-- DESCRIPTION OF THE TASK --
Once every line in the data below has been checked for "gset", give the number of lines that hold it, and only that.

-- MATERIAL PROVIDED --
*** Begin section ***
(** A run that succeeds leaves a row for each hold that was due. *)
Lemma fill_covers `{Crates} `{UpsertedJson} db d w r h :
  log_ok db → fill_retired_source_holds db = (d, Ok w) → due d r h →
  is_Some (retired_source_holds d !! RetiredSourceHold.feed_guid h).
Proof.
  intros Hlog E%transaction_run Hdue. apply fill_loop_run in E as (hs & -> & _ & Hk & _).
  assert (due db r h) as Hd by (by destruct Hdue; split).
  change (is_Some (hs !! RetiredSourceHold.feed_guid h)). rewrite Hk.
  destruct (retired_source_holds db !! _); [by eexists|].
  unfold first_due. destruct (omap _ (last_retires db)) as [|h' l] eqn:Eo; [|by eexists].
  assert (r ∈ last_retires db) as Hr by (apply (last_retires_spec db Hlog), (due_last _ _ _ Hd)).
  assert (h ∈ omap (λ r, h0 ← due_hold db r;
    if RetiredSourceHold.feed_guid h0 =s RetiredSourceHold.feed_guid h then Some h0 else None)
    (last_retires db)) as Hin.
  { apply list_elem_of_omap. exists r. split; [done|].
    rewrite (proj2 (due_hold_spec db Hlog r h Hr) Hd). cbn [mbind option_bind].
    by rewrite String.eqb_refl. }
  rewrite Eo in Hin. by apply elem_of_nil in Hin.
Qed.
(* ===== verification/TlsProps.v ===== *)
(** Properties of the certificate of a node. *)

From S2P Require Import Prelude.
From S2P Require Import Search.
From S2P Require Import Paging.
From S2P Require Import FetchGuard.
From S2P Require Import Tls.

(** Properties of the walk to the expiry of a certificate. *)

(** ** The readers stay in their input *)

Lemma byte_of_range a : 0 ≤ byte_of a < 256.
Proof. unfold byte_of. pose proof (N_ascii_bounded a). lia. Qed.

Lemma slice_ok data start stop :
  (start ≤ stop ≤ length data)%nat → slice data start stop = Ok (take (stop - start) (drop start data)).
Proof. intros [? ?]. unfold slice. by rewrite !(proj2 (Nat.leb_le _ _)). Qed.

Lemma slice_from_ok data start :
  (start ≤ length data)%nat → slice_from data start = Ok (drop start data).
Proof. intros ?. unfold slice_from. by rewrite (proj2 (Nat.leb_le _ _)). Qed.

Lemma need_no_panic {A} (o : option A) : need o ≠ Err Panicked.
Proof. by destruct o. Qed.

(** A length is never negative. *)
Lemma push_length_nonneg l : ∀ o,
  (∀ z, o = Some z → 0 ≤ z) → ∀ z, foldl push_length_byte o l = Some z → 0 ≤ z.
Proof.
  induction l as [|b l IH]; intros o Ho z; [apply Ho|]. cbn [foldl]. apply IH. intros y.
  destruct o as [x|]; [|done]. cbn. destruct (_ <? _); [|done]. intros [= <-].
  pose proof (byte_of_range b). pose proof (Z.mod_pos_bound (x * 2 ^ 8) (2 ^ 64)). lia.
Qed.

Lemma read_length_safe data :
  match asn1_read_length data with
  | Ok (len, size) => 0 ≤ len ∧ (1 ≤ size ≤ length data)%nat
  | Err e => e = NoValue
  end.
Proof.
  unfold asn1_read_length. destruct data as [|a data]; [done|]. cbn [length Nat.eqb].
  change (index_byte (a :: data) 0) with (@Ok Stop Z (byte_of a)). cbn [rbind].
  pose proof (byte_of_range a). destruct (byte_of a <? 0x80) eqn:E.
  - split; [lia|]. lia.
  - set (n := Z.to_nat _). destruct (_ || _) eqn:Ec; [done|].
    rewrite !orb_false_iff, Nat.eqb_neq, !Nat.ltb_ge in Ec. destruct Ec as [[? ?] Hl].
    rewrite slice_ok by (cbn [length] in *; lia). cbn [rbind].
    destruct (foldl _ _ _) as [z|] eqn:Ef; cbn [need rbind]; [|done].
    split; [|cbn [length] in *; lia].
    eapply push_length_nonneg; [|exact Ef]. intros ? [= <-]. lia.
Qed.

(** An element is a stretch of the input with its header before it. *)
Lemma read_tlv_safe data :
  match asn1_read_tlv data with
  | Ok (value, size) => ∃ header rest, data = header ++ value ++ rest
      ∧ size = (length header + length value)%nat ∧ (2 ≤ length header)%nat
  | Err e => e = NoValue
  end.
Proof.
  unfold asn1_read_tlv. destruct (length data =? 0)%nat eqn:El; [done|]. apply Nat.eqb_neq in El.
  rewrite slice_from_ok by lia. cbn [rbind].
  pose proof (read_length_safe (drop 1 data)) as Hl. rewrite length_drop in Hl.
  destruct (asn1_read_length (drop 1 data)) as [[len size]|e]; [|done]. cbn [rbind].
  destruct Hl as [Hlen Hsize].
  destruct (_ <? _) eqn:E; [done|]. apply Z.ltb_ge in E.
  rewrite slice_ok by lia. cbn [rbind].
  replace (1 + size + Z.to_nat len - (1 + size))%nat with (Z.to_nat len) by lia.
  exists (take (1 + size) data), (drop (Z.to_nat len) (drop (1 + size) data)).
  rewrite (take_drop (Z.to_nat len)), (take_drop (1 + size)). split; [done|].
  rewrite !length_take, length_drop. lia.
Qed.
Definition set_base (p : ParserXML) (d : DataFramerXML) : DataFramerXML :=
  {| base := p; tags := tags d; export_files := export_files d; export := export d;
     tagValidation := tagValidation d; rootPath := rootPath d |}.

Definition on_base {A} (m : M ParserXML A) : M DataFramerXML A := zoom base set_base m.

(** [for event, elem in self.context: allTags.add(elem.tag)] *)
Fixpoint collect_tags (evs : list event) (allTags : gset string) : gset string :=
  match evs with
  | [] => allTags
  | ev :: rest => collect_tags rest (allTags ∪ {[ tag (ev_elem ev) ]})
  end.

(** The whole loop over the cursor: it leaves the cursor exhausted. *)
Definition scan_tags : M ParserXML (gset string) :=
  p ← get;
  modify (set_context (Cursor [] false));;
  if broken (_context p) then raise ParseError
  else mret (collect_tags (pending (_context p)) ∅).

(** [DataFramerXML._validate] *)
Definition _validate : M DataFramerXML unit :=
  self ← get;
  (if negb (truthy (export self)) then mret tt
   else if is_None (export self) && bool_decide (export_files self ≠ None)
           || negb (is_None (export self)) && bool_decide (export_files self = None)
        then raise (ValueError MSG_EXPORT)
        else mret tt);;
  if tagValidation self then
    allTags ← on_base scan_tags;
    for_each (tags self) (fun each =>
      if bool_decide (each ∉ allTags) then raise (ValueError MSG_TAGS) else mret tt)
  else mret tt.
*** End section ***
-- SOLUTION TO THIS EXERCISE --
2